Agnès (Eva Victor), jeune professeure dans une petite université de la côte est des Etats-Unis, reçoit la visite de Lydie (Naomi Ackie), une amie de fac partie vivre à New-York, l’occasion pour les deux femmes de se remémorer leurs années de colocation.
Pour son premier long-métrage, Eva Victor centre son récit sur l’exploration du passé de la protagoniste qu’elle incarne, et plus particulièrement un événement traumatique survenu trois ans avant le présent diégétique. Plus globalement, la temporalité du film est intrinsèquement liée à un fait caractérisant chaque année évoquée. Ce dernier étant annoncé systématiquement par un carton qui ne précise cependant pas la chronologie comme pour souligner l’intériorité bouleversée d’Agnès. Autre élément notable, les épisodes passés sont mis en scène comme s’il s’agissait d’un ici et maintenant, aux antipodes d’une réminiscence en voix off. Rien de semble donc révolu dans l’esprit de cette post-doctorante et là réside sa souffrance.

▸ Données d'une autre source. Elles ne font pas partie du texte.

Fixpoint shift_all {E} (offset : nat) (bufs : list (list byte)) (sizes : list nat) : go E (list (list byte)) :=
  match bufs, sizes with
  | buf :: bufs, size :: sizes => buf ← shift_down offset buf size; bufs ← shift_all offset bufs sizes; mret (buf :: bufs)
  | bufs, _ => Ok bufs
  end.

(** Device.ReadBatch, when the driver delivers [pkts] or fails: the buffers and the
    sizes. *)
Definition ReadBatch (d : Device) (bufs : list (list byte)) (read : option (list (list byte)))
    : go dev_err (list (list byte) * list nat) :=
  match read with
  | None => Err ErrRead
  | Some pkts =>
      let '(bufs, sizes) := driver_Read (d_offset d) bufs pkts in
      if (0 <? d_offset d)%nat then bufs ← shift_all (d_offset d) bufs sizes; mret (bufs, sizes)
      else Ok (bufs, sizes)
  end.

(** Device.Read: the buffer and the number of bytes. *)
Definition Read (d : Device) (buf : list byte) (read : option (list (list byte))) : go dev_err (list byte * nat) :=
  match read with
  | None => Err ErrRead
  | Some pkts =>
      match driver_Read (d_offset d) [buf] (take 1 pkts) with
      | (buf :: _, sz :: _) =>
          if (0 <? d_offset d)%nat then buf ← shift_down (d_offset d) buf sz; mret (buf, sz)
          else Ok (buf, sz)
      | _ => Ok (buf, 0%nat)
      end
  end.

(** Device.Write: the buffer handed to the driver, with its offset, and what Write
    returns, when the driver returns [n] or fails. *)
Definition Write (d : Device) (data : list byte) (n : option nat) : (list byte * nat) * go dev_err nat :=
  if (0 <? d_offset d)%nat then
    ((copy_at (zeros (d_offset d + length data)) (d_offset d) data, d_offset d),
     match n with None => Err ErrWrite | Some _ => Ok (length data) end)
  else
    ((data, 0%nat),
     match n with None => Err ErrWrite | Some O => Ok 0%nat | Some _ => Ok (length data) end).

(** The factory the client passes to its tunnel. *)
Definition device_config (serverPublicIP : IP) (c : TunConfig) : DeviceConfig :=
  mkDeviceConfig (tc_VirtualIP c) (tc_SubnetMask c) (tc_ServerIP c) serverPublicIP (tc_MTU c).
Definition tunFactory `{Answers LinuxCall LinuxAnswer} (serverAddr : list byte) (c : TunConfig) : Sys LinuxCall dev_err Device :=
  Device_New (device_config (parseHostIP serverAddr) c).

(** ** What is asked of the operating system *)

Definition device_ok (d : Device) : Prop := length (d_virtualIP d) = 4%nat ∧ length (d_subnetMask d) = 4%nat.

Definition device_net (d : Device) : IPNet := mkIPNet (and_mask (d_virtualIP d) (d_subnetMask d)) (d_subnetMask d).
Definition device_bcast (d : Device) : IP :=
  zip_with (fun s m => byte_or s (byte_not m)) (net_IP (device_net d)) (d_subnetMask d).

Definition cleanup_cmds (d : Device) : list IpCmd :=
          [RouteDel (net_IP (device_net d)) (Some (Mask_ones (d_subnetMask d))) (d_name d);
           RouteDel (device_bcast d) None (d_name d); RouteDel bcast_ip None (d_name d);
           RouteDelTable bcast_ip broadcastTableID; RuleDel bcast_ip broadcastTableID broadcastRulePriority;
           RouteDel mdns_ip None (d_name d)].
(* ===== verification/TunWindows.v ===== *)
(** * TunWindows: the TUN device on Windows

    src/internal/tun/tun.go, configure.go, metric_windows.go, iphelper_windows.go and
    firewall.go.  The functions of the IP Helper library, the tools netsh and route
    and the WireGuard driver are the operating system; what they are passed is a
    call, what they return an answer. *)

From S2P Require Import Prelude GoNet Crc32 Protocol Route ClientConfig TunCommon.

(** ** Socket addresses *)

Definition AF_INET : Z := 2.
Definition AF_INET6 : Z := 23.

(** windows.RawSockaddrInet: the family and six 32-bit words, the first of which is
    the address of IPv4 or the flow information of IPv6. *)
Record SockAddr := mkSock { sa_Family : Z; sa_Data : list Z }.
#[export] Instance SockAddr_eq_dec : EqDecision SockAddr.
Proof. solve_decision. Defined.

Definition zero_sock : SockAddr := mkSock 0 (replicate 6 0).

(** uint32(b0) | uint32(b1)<<8 | uint32(b2)<<16 | uint32(b3)<<24 *)
Definition le32 (b0 b1 b2 b3 : byte) : Z :=
  Z.lor (Z.lor (Z.lor (b2z b0) (Z.shiftl (b2z b1) 8)) (Z.shiftl (b2z b2) 16)) (Z.shiftl (b2z b3) 24).

Definition word_at (ip : IP) (i : nat) : Z :=
  le32 (nth i ip x00) (nth (i + 1) ip x00) (nth (i + 2) ip x00) (nth (i + 3) ip x00).

(** ipToSockaddrInet: a nil address panics. *)
Definition ipToSockaddrInet {E} (ip : IP) : go E SockAddr :=
  match To4 ip with
  | Some ip4 => Ok (mkSock AF_INET [word_at ip4 0; 0; 0; 0; 0; 0])
  | None =>
      match To16 ip with
      | Some ip16 => Ok (mkSock AF_INET6 [0; word_at ip16 0; word_at ip16 4; word_at ip16 8; word_at ip16 12; 0])
      | None => Panic
      end
  end.

(** The four bytes of a word in memory. *)
Definition word_bytes (w : Z) : list byte := put_le 4 w.

(** sockaddrInetToIP: nil for another family. *)
Definition sockaddrInetToIP (sa : SockAddr) : IP :=
  let w i := word_bytes (nth i (sa_Data sa) 0) in
  if sa_Family sa =? AF_INET then v4in6_prefix ++ w 0%nat
  else if sa_Family sa =? AF_INET6 then w 1%nat ++ w 2%nat ++ w 3%nat ++ w 4%nat
  else [].

(** ipToSockaddrInet4ForRow: the word at the place of the flow information. *)
Definition ipToSockaddrInet4ForRow (ip : IP) : SockAddr :=
  mkSock AF_INET [match To4 ip with Some ip4 => word_at ip4 0 | None => 0 end; 0; 0; 0; 0; 0].

(** ** Calls *)

Record ForwardRow := mkRow {
  fr_luid : Z; fr_index : Z; fr_prefix : SockAddr; fr_len : Z; fr_nexthop : SockAddr; fr_metric : Z }.

Record Adapter := mkAdapter { ad_index : Z; ad_name : list byte; ad_operStatus : Z; ad_ifType : Z }.

(** The invocations of netsh, route and PowerShell. *)
Inductive WinCmd :=
| NetshSetAddress (name : list byte) (ip : IP) (mask : list byte)
| NetshAddRoute (dest : IP) (bits : Z) (name : list byte) (nextHop : IP) (metric : Z)
| RouteAdd (dest : IP) (mask : list byte) (nextHop : IP) (metric ifIndex : Z)
| NetshAddRoute6 (server : IP) (ifIndex : Z) (gw : IP)
| NetshDelRoute6 (server : IP) (ifIndex : Z)
| SetPrivate (name : list byte)
| FirewallDelete (rule : list byte)
| FirewallAddApp (rule dir exe : list byte)
| FirewallAddPort (rule protocol port : list byte).
(* ===== verification/Startup.v ===== *)
(** * Startup: the server program, from its flags to Run

    main of src/cmd/server/main.go and what server.New asks of the operating system
    (server.go, subnet.go, persist.go, status.go).  The flags are a record; log.Fatalf
    is an error, after which no deferred call runs. *)

From S2P Require Import Prelude GoNet Crc32 Protocol Messages MessagesData MessagesPeer NetUtil RateLimit Float64 Bandwidth SendQueue Sha256 Auth I18n Client Room RoomHandlers RoomIP RoomInv RoomSafe RoomExample RoomSpec Persist Subnet Server ServerExample ServerSpec TunCommon Paths.

(** ** net.ParseCIDR *)

(** A decimal below 0xFFFFFF, to the end of the string. *)
Definition dtoi (s : list byte) : option Z :=
  match s with
  | [] => None
  | _ => n ← digits_val s 0; if n <? 16777215 then Some n else None
  end.

(** The address and its network. *)
Definition ParseCIDR (s : list byte) : option (IP * IPNet) :=
  i ← index_byte s (ch 47);
  let addr := take i s in
  '(ip, zone) ← ParseAddr addr;
  if negb (bool_decide (zone = [])) then None else
  n ← dtoi (drop (S i) s);
  let size := match addr_family addr with Some true => 4%nat | _ => 16%nat end in
  if 8 * Z.of_nat size <? n then None else
  let m := CIDRMask n size in
  Some (ip, mkIPNet (IP_Mask ip m) m).

(** ** Flags *)

Record Flags := mkFlags {
  fl_addr : list byte; fl_subnet : list byte; fl_max : Z; fl_password : list byte;
  fl_statusAddr : list byte; fl_statusToken : list byte; fl_maxPerIP : Z; fl_stateDir : list byte;
  fl_rooms : bool; fl_maxRooms : Z; fl_bandwidth : Z; fl_tcpAddr : list byte; fl_lang : list byte;
  fl_verbose : bool; fl_logFile : list byte; fl_pprofAddr : list byte; fl_version : bool }.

Ainsi, le métrage semble poser comme question principale le comment et le pourquoi du rétablissement psychique après l’expérience d’une violence, si pathétique qu’elle soit, n’en reste pas moins redoutable. Eva Victor se départit des poncifs auxquels invitait pourtant sur le sujet mis sur la table. Ainsi, à la déploration et la diabolisation, elle préfère l’exploration sensible des états d’âme, la dérision, voire l’auto-dérision. Ce qui semble intéresser la réalisatrice n’est pas tant la personnalité de l’agresseur et les détails de son forfait mais bien la manière dont la victime encaisse et se réapproprie son existence.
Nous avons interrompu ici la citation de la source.